Available records
(* ===== verification/ValidationContext.v ===== *)
(** * [graphql-schema-validation]: [lib.rs], [context.rs] and [diagnostics/constructors.rs]

    The parsed service document, the diagnostics and the context that the
    validation rules thread. The document is that of [async-graphql-parser], a
    third-party crate: its types keep the parts the rules read, with the
    positions that end up in labels. A diagnostic is one constructor per
    [miette!] call site, with the values it interpolates and its labels; the
    wording of the messages is not modelled. *)
From S2P Require Import Prelude CheckSchema.
Local Open Scope string_scope.
Local Open Scope list_scope.
Local Open Scope nat_scope.

(** ** The document *)
Record Pos := MkPos { line : nat; column : nat }.
Record Name := MkName { name_pos : Pos; name_node : string }.

Inductive DirectiveLocation :=
| LQuery | LMutation | LSubscription | LField | LFragmentDefinition | LFragmentSpread
| LInlineFragment | LVariableDefinition | LSchema | LScalar | LObject | LFieldDefinition
| LArgumentDefinition | LInterface | LUnion | LEnum | LEnumValue | LInputObject
| LInputFieldDefinition.
Global Instance DirectiveLocation_eq_dec : EqDecision DirectiveLocation.
Proof. solve_decision. Defined.
Global Instance AType_eq_dec : EqDecision AType.
Proof. solve_decision. Defined.

(** [ConstDirective], by its name. *)
Record ConstDirective := MkConstDirective { cd_name : string }.
Record InputValueDefinition := MkInputValue {
  iv_name : Name;
  iv_ty : AType;
  iv_has_default : bool;
  iv_directives : list ConstDirective;
}.
Record FieldDefinition := MkFieldDefinition {
  fd_name : Name;
  fd_arguments : list InputValueDefinition;
  fd_ty : AType;
  fd_directives : list ConstDirective;
}.
Record EnumValueDefinition := MkEnumValueDefinition {
  evd_value : string;
  evd_directives : list ConstDirective;
}.
Inductive TypeKind :=
| Scalar
| Object (implements : list string) (fields : list FieldDefinition)
| Interface (implements : list string) (fields : list FieldDefinition)
| Union (members : list string)
| Enum (values : list EnumValueDefinition)
| InputObject (fields : list InputValueDefinition).
Record TypeDefinition := MkTypeDefinition {
  t_extend : bool;
  t_name : Name;
  t_directives : list ConstDirective;
  t_kind : TypeKind;
}.
Record DirectiveDefinition := MkDirectiveDefinition {
  dd_name : string;
  dd_arguments : list InputValueDefinition;
  dd_is_repeatable : bool;
  dd_locations : list DirectiveLocation;
}.
Record SchemaDefinition := MkSchemaDefinition {
  sd_pos : Pos;
  sd_directives : list ConstDirective;
  sd_query : option string;
  sd_mutation : option string;
  sd_subscription : option string;
}.
Inductive TypeSystemDefinition :=
| TSSchema (def : SchemaDefinition)
| TSType (typedef : TypeDefinition)
| TSDirective (def : DirectiveDefinition).
Abbreviation Document := (list TypeSystemDefinition).

(** ** Diagnostics *)

(** A label: a position and the length of the marked text. *)
Record Label := MkLabel { label_text : option string; label_pos : Pos; label_len : nat }.

Inductive Report :=
| SyntaxError (message : string)
| DoubleUnderscoreName (bad_name : string) (label : Label)
| UnknownType (type_name location : string)
| OutputTypeInInputPosition (bad_type location : string)
| InputObjectInOutputPosition (bad_type location : string)
| EmptyObject (name : string)
| EmptyInterface (name : string)
| EmptyInputObject (name : string)
| DuplicateArgument (name parent field : string)
| ArgumentDoubleUnderscore (label : Label)
| RequiredArgumentDeprecated (parent field argument : string)
| DirectiveDoubleUnderscore
| NotRepeatable (directive : string)
| InvalidDirectiveLocation (directive : string) (location : DirectiveLocation)
| DuplicateEnumValue (type_name value : string)
| CannotExtendUnknownEnum (type_name : string)
| InputObjectCycle (input_object : string) (chain : list string)
| CannotExtendUnknownInputObject (type_name : string)
| ImplementsTwice (parent iface : string)
| ImplementsNonInterface (parent name : string)
| ImplementsUnknown (parent iface : string)
| MissingField (field implementer iface : string)
| ArgumentTypeMismatch (iface implementer field argument : string) (expected found : AType)
| ExtraRequiredArgument (iface implementer field argument : string)
| MissingArgument (iface implementer field argument : string)
| NotASubtype (iface implementer field : string) (expected found : AType)
| MissingTransitiveImplements (parent implements iface : string)
| CannotExtendUnknownInterface (type_name : string)
| FieldDoubleUnderscore (parent field : string) (label : Label)
| DuplicateField (field parent : string)
| CannotExtendUnknownObject (type_name : string)
| CannotExtendUnknownScalar (type_name : string)
| DuplicateSchemaDefinition (previous second : Label)
| TypeUsedTwice (name : string)
| UnknownRoot (root name : string) (label : Label)
| RootNotObject (root name : string)
| DefaultRootNotObject (name : string)
| ReservedName (name : string) (label : Label)
| DuplicateDefinition (name : string) (previous second : Label)
| CannotExtendUnknownUnion (type_name : string)
| UnionNonObjectMember (member union : string)
| UnionUnknownMember (member union : string)
| UnionDuplicateMember (union member : string).

(** ** Options: a [u8] of flags *)
Abbreviation Options := N.
Definition FORBID_EXTENDING_UNKNOWN_TYPES : Options := 1%N.
Definition DRAFT_VALIDATIONS : Options := 1%N.
(** [bitflags]: [contains]. *)
Definition contains (o flag : Options) : bool := N.eqb (N.land o flag) flag.

(** ** The context *)
Record Context := MkContext {
  definition_names : gmap string TypeDefinition;
  directive_names : gmap string DirectiveDefinition;
  errors : list Report;
  options : Options;
  schema_definition : option SchemaDefinition;
  extended_fields : gmap string (list (list FieldDefinition));
  extended_unions : gmap string (list (list string));
  extended_interface_implementations : gmap string (list string);
  extended_enums : gmap string (list (list EnumValueDefinition));
  strings_buf : gmap string nat;
}.
Definition Context_new (opts : Options) : Context :=
  MkContext ∅ ∅ [] opts None ∅ ∅ ∅ ∅ ∅.

(** Field updates. *)
Definition set_definition_names f (c : Context) : Context :=
  MkContext (f (definition_names c)) (directive_names c) (errors c) (options c) (schema_definition c)
    (extended_fields c) (extended_unions c) (extended_interface_implementations c)
    (extended_enums c) (strings_buf c).
Definition set_directive_names f (c : Context) : Context :=
  MkContext (definition_names c) (f (directive_names c)) (errors c) (options c) (schema_definition c)
    (extended_fields c) (extended_unions c) (extended_interface_implementations c)
    (extended_enums c) (strings_buf c).
Definition set_errors f (c : Context) : Context :=
  MkContext (definition_names c) (directive_names c) (f (errors c)) (options c) (schema_definition c)
    (extended_fields c) (extended_unions c) (extended_interface_implementations c)
    (extended_enums c) (strings_buf c).
Definition set_schema_definition s (c : Context) : Context :=
  MkContext (definition_names c) (directive_names c) (errors c) (options c) s
    (extended_fields c) (extended_unions c) (extended_interface_implementations c)
    (extended_enums c) (strings_buf c).
Definition set_extended_fields f (c : Context) : Context :=
  MkContext (definition_names c) (directive_names c) (errors c) (options c) (schema_definition c)
    (f (extended_fields c)) (extended_unions c) (extended_interface_implementations c)
    (extended_enums c) (strings_buf c).
Definition set_extended_unions f (c : Context) : Context :=
  MkContext (definition_names c) (directive_names c) (errors c) (options c) (schema_definition c)
    (extended_fields c) (f (extended_unions c)) (extended_interface_implementations c)
    (extended_enums c) (strings_buf c).
Definition set_extended_implements f (c : Context) : Context :=
  MkContext (definition_names c) (directive_names c) (errors c) (options c) (schema_definition c)
    (extended_fields c) (extended_unions c) (f (extended_interface_implementations c))
    (extended_enums c) (strings_buf c).
Definition set_extended_enums f (c : Context) : Context :=
  MkContext (definition_names c) (directive_names c) (errors c) (options c) (schema_definition c)
    (extended_fields c) (extended_unions c) (extended_interface_implementations c)
    (f (extended_enums c)) (strings_buf c).
Definition set_strings_buf f (c : Context) : Context :=
  MkContext (definition_names c) (directive_names c) (errors c) (options c) (schema_definition c)
    (extended_fields c) (extended_unions c) (extended_interface_implementations c)
    (extended_enums c) (f (strings_buf c)).

(** ** Functions that take [&mut Context] *)
Definition V (A : Type) : Type := Context → res (A * Context).
Global Instance V_ret : MRet V := λ A a c, Ret (a, c).
Global Instance V_bind : MBind V := λ A B f m c, '(a, c) ← m c; f a c.
Definition get_ctx : V Context := λ c, Ret (c, c).
Definition modify (f : Context → Context) : V unit := λ c, Ret ((), f c).
Definition vlift {A} (r : res A) : V A := λ c, a ← r; Ret (a, c).

(** [for x in l { f(x) }]. *)
Fixpoint for_each {A} (l : list A) (f : A → V unit) : V unit :=
  match l with
  | [] => mret ()
  | x :: l => f x;; for_each l f
  end.

(** Slice indexing. *)
Definition index {A} (l : list A) (i : nat) : res A := expect "index out of bounds" (l !! i).

Definition push_error (err : Report) : V unit := modify (set_errors (λ es, es ++ [err])).

(** [HashMap::entry(name).or_default()] followed by a push or an extend. *)
Definition push_entry {A} (name : string) (x : A) (m : gmap string (list A)) : gmap string (list A) :=
  <[name := default [] (m !! name) ++ [x]]> m.
Definition extend_entry {A} (name : string) (xs : list A) (m : gmap string (list A)) : gmap string (list A) :=
  <[name := default [] (m !! name) ++ xs]> m.

Definition with_enum_values (enum_name : string) (base_values : list EnumValueDefinition)
    (handler : list EnumValueDefinition → V unit) : V unit :=
  ctx ← get_ctx;
  handler (base_values ++ concat (default [] (extended_enums ctx !! enum_name))).
Definition with_union_members (union_name : string) (base_values : list string)
    (handler : list string → V unit) : V unit :=
  ctx ← get_ctx;
  handler (base_values ++ concat (default [] (extended_unions ctx !! union_name))).
Definition with_fields (name : string) (base_fields : list FieldDefinition)
    (handler : list FieldDefinition → V unit) : V unit :=
  ctx ← get_ctx;
  handler (base_fields ++ concat (default [] (extended_fields ctx !! name))).
Definition with_implements (type_name : string) (base_implements : list string)
    (handler : list string → V unit) : V unit :=
  ctx ← get_ctx;
  handler (base_implements ++ default [] (extended_interface_implementations ctx !! type_name)).

(** [self.strings_buf.insert(name, idx)]. *)
Definition strings_buf_insert (name : string) (idx : nat) : V (option nat) := λ c,
  Ret (strings_buf c !! name, set_strings_buf <[name := idx]> c).
Fixpoint find_duplicates_loop (idx : nat) (names : list string)
    (handle_duplicates : nat → nat → V unit) : V unit :=
  match names with
  | [] => mret ()
  | name :: names =>
      previous ← strings_buf_insert name idx;
      match previous with
      | Some previous => handle_duplicates previous idx
      | None => mret ()
      end;;
      find_duplicates_loop (S idx) names handle_duplicates
  end.
Definition find_duplicates (names : list string) (handle_duplicates : nat → nat → V unit) : V unit :=
  modify (set_strings_buf (λ _, ∅));;
  find_duplicates_loop 0 names handle_duplicates.

(** ** [diagnostics/constructors.rs] *)
Definition double_underscore_name (bad_name : string) (pos : Pos) : V unit :=
  push_error (DoubleUnderscoreName bad_name (MkLabel None pos (String.length bad_name))).
Definition unknown_type (type_name location : string) : V unit :=
  push_error (UnknownType type_name location).
Definition output_type_in_input_position (bad_type location : string) : V unit :=
  push_error (OutputTypeInInputPosition bad_type location).
Definition input_object_in_output_position (bad_type location : string) : V unit :=
  push_error (InputObjectInOutputPosition bad_type location).
Definition empty_object (bad_object : string) : V unit := push_error (EmptyObject bad_object).
Definition empty_interface (bad_interface : string) : V unit := push_error (EmptyInterface bad_interface).
Definition empty_input_object (bad_input_object : string) : V unit :=
  push_error (EmptyInputObject bad_input_object).
Definition validate_definition_second_pass (def : TypeSystemDefinition) : V unit :=
  match def with
  | TSSchema _ | TSDirective _ => mret ()
  | TSType typedef =>
      let type_name := name_node (t_name typedef) in
      let is_extension := t_extend typedef in
      match t_kind typedef with
      | Object implements fields =>
          if is_extension then validate_object_extension type_name typedef
          else validate_object type_name typedef implements fields
      | Interface implements fields =>
          if is_extension then validate_interface_extension type_name typedef
          else validate_interface type_name typedef implements fields
      | InputObject fields =>
          if is_extension then validate_input_object_extension type_name typedef
          else validate_input_object type_name typedef fields
      | Union members =>
          if is_extension then validate_union_extension type_name typedef
          else validate_union_members type_name typedef members
      | Enum values =>
          if is_extension then validate_enum_extension type_name typedef
          else validate_enum_members type_name typedef values
      | Scalar =>
          if is_extension then validate_scalar_extension type_name typedef else mret ()
      end
  end.
Definition validate_definitions_second_pass (ast : Document) : V unit :=
  for_each ast validate_definition_second_pass.

Definition validate_definition_first_pass (def : TypeSystemDefinition) : V unit :=
  match def with
  | TSSchema def => validate_schema_definition def
  | TSType typedef => validate_type_definition typedef
  | TSDirective def => validate_directive_definition def
  end.
Definition validate (parsed_ast : Document) : V unit :=
  for_each parsed_ast validate_definition_first_pass;;
  validate_schema_definition_references;;
  validate_root_types;;
  validate_definitions_second_pass parsed_ast.
(** ** The rules of the specification that acceptance implies *)





Section claims.
Context (into_values : gmap string (option nat * option nat) → list (option nat * option nat)).
Context (into_values_perm : ∀ m, into_values m ≡ₚ (map_to_list m).*2).

Lemma validate_run opts doc :
  match validate into_values doc (Context_new opts) with
  | Ret (_, c) =>
      ¬ Exists (panics_at (collected opts doc)) doc ∧ (errors c = [] ↔ valid_document opts doc)
  | Panic _ => Exists (panics_at (collected opts doc)) doc
  end.
Proof.
  pose proof (judges_validate into_values into_values_perm opts doc (Context_new opts) eq_refl) as H.
  destruct (validate into_values doc (Context_new opts)) as [[u c]|]; [|done].
  destruct H as (Hn & _ & es & He & Hes). simpl in He. by rewrite He.
Qed.

Lemma validate_accepted opts doc c :
  validate into_values doc (Context_new opts) = Ret ((), c) → errors c = [] →
  valid_document opts doc ∧ definition_names c = definition_names (collected opts doc).
Proof.
  intros Hrun He. pose proof (judges_validate into_values into_values_perm opts doc (Context_new opts) eq_refl) as H.
  rewrite Hrun in H. destruct H as (_ & Hs & es & He' & Hes). simpl in He'. rewrite He in He'.
  split; [by apply Hes|]. exact (f_equal definition_names Hs).
Qed.
(** ** Definitions, bodies and links *)
Definition latest sg (subgraph : SubgraphId) : Prop := length (subgraphs sg) = S subgraph.
Definition last_definition sg (id : DefinitionId) : Prop := length (definitions sg) = S id.
Lemma latest_mono sg sg' s : grows sg sg' → latest sg s → latest sg' s.
Proof. intros G Hl. unfold latest. by rewrite <-(g_subgraphs _ _ G). Qed.
Lemma last_definition_same sg sg' id : same sg sg' → last_definition sg id → last_definition sg' id.
Proof. intros (_ & ED & _). unfold last_definition. by rewrite ED. Qed.
Lemma last_definition_defined sg id : last_definition sg id → defined sg id.
Proof. unfold last_definition, defined. lia. Qed.

(** The definition [d] records a type named [e.1] of kind [e.2]. *)
Definition recorded sg (subgraph : SubgraphId) (e : string * DefinitionKind) (d : Definition_) : Prop :=
  subgraph_id d = subgraph ∧ definition_kind d = e.2 ∧
  get_index (strings (store sg)) (definition_name d) = Some e.1.
(** From [sg] to [sg'] the types [l] were recorded, in this order. *)
Definition adds sg sg' (subgraph : SubgraphId) (l : list (string * DefinitionKind)) : Prop :=
  ∃ new, definitions sg' = definitions sg ++ new ∧ Forall2 (recorded sg' subgraph) l new.
Lemma adds_same sg sg' subgraph : same sg sg' → adds sg sg' subgraph [].
Proof. intros (_ & ED & _). exists []. by rewrite ED, app_nil_r. Qed.
Lemma adds_trans sg s1 s2 subgraph l1 l2 :
  grows s1 s2 → adds sg s1 subgraph l1 → adds s1 s2 subgraph l2 → adds sg s2 subgraph (l1 ++ l2).
Proof.
  intros [(Hs & _) _ _ _ _] (n1 & E1 & F1) (n2 & E2 & F2). exists (n1 ++ n2).
  rewrite E2, E1, (assoc app). split; [done|]. apply Forall2_app; [|done].
  eapply Forall2_impl; [exact F1|]. intros e d (? & ? & ?). split_and!; [done..|]. by apply Hs.
Qed.

Lemma StronglySorted_snoc_le (l : list nat) x :
  StronglySorted le l → (∀ y, y ∈ l → y ≤ x) → StronglySorted le (l ++ [x]).
Proof.
  induction 1 as [|y l Hl IH Hy]; intros Hx; simpl; [repeat constructor|].
  constructor; [apply IH; set_solver|]. apply Forall_app. split; [done|]. constructor; [|done]. apply Hx. by left.
Qed.

Lemma step_push_definition sg subgraph name kind description site :
  wf sg → latest sg subgraph → interned_opt sg description → site_exists sg site →
  step_ok grows sg (op (push_definition subgraph name kind description site) sg)
    (λ id sg', last_definition sg' id ∧ adds sg sg' subgraph [(name, kind)]).
Proof.
  intros Hwf Hlast Hdesc Hsite. pose proof (step_intern_named sg name Hwf) as Hi. unfold op in *.
  unfold push_definition. destruct (intern_string name sg) as [n sg1]. destruct Hi as (Hwf1 & Hs1 & Hnamed).
  assert (interned sg1 n) as Hn by (by exists name).
  apply (latest_mono _ _ _ (same_grows _ _ Hs1)) in Hlast. carry Hs1.
  set (d := MkDefinition subgraph n kind description site). simpl.
  set (sg2 := with_definitions sg1 (definitions sg1 ++ [d]) _).
  assert (grows sg1 sg2) as G.
  { split; [split_and!; done|done|by apply prefix_app_r|done|done]. }
  destruct Hwf1 as [W1 [D1 D2 D3] W3 W4 W5]. split_and!; [|by etransitivity; [apply same_grows|]| |].
  2: { unfold last_definition. simpl. rewrite length_app. simpl. lia. }
  2: { exists [d]. simpl. destruct Hs1 as (_ & -> & _). split; [done|]. by repeat constructor. }
  split; [done| |by eapply bodies_wf_mono|by eapply links_wf_mono|by eapply directives_wf_mono].
  split; simpl.
  - intros id x [Hx|[-> <-]]%lookup_snoc_Some.
    + destruct (D1 id x (proj2 Hx)) as (? & ? & ? & ? & Hin).
      split_and!; [by eapply interned_mono|by eapply interned_opt_mono|by eapply site_exists_mono|done|].
      rewrite lookup_insert_is_Some. destruct (decide ((n, subgraph) = (definition_name x, subgraph_id x))); auto.
    + simpl. split_and!; [by eapply interned_mono|by eapply interned_opt_mono|by eapply site_exists_mono| |].
      * unfold latest in Hlast. lia.
      * by rewrite lookup_insert_eq.
  - rewrite fmap_app. apply StronglySorted_snoc_le; [done|].
    intros s (x & -> & [id Hx]%list_elem_of_lookup)%list_elem_of_fmap. destruct (D1 id x Hx) as (_ & _ & _ & Hlt & _).
    simpl. unfold latest in Hlast. lia.
  - intros m s id. rewrite lookup_insert_Some. intros [[[= <- <-] <-]|[_ Hid]].
    + exists d. by rewrite list_lookup_middle.
    + destruct (D3 m s id Hid) as (x & Hx & ?). exists x. split; [|done]. by apply lookup_app_l_Some.
Qed.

Exercise description
Please reply with an exact copy of the lines above, starting at the first and ending at the line that holds "Global Instance AType_eq_dec".

Solved problem
(* ===== verification/ValidationContext.v ===== *)
(** * [graphql-schema-validation]: [lib.rs], [context.rs] and [diagnostics/constructors.rs]

    The parsed service document, the diagnostics and the context that the
    validation rules thread. The document is that of [async-graphql-parser], a
    third-party crate: its types keep the parts the rules read, with the
    positions that end up in labels. A diagnostic is one constructor per
    [miette!] call site, with the values it interpolates and its labels; the
    wording of the messages is not modelled. *)
From S2P Require Import Prelude CheckSchema.
Local Open Scope string_scope.
Local Open Scope list_scope.
Local Open Scope nat_scope.

(** ** The document *)
Record Pos := MkPos { line : nat; column : nat }.
Record Name := MkName { name_pos : Pos; name_node : string }.

Inductive DirectiveLocation :=
| LQuery | LMutation | LSubscription | LField | LFragmentDefinition | LFragmentSpread
| LInlineFragment | LVariableDefinition | LSchema | LScalar | LObject | LFieldDefinition
| LArgumentDefinition | LInterface | LUnion | LEnum | LEnumValue | LInputObject
| LInputFieldDefinition.
Global Instance DirectiveLocation_eq_dec : EqDecision DirectiveLocation.
Proof. solve_decision. Defined.
Global Instance AType_eq_dec : EqDecision AType.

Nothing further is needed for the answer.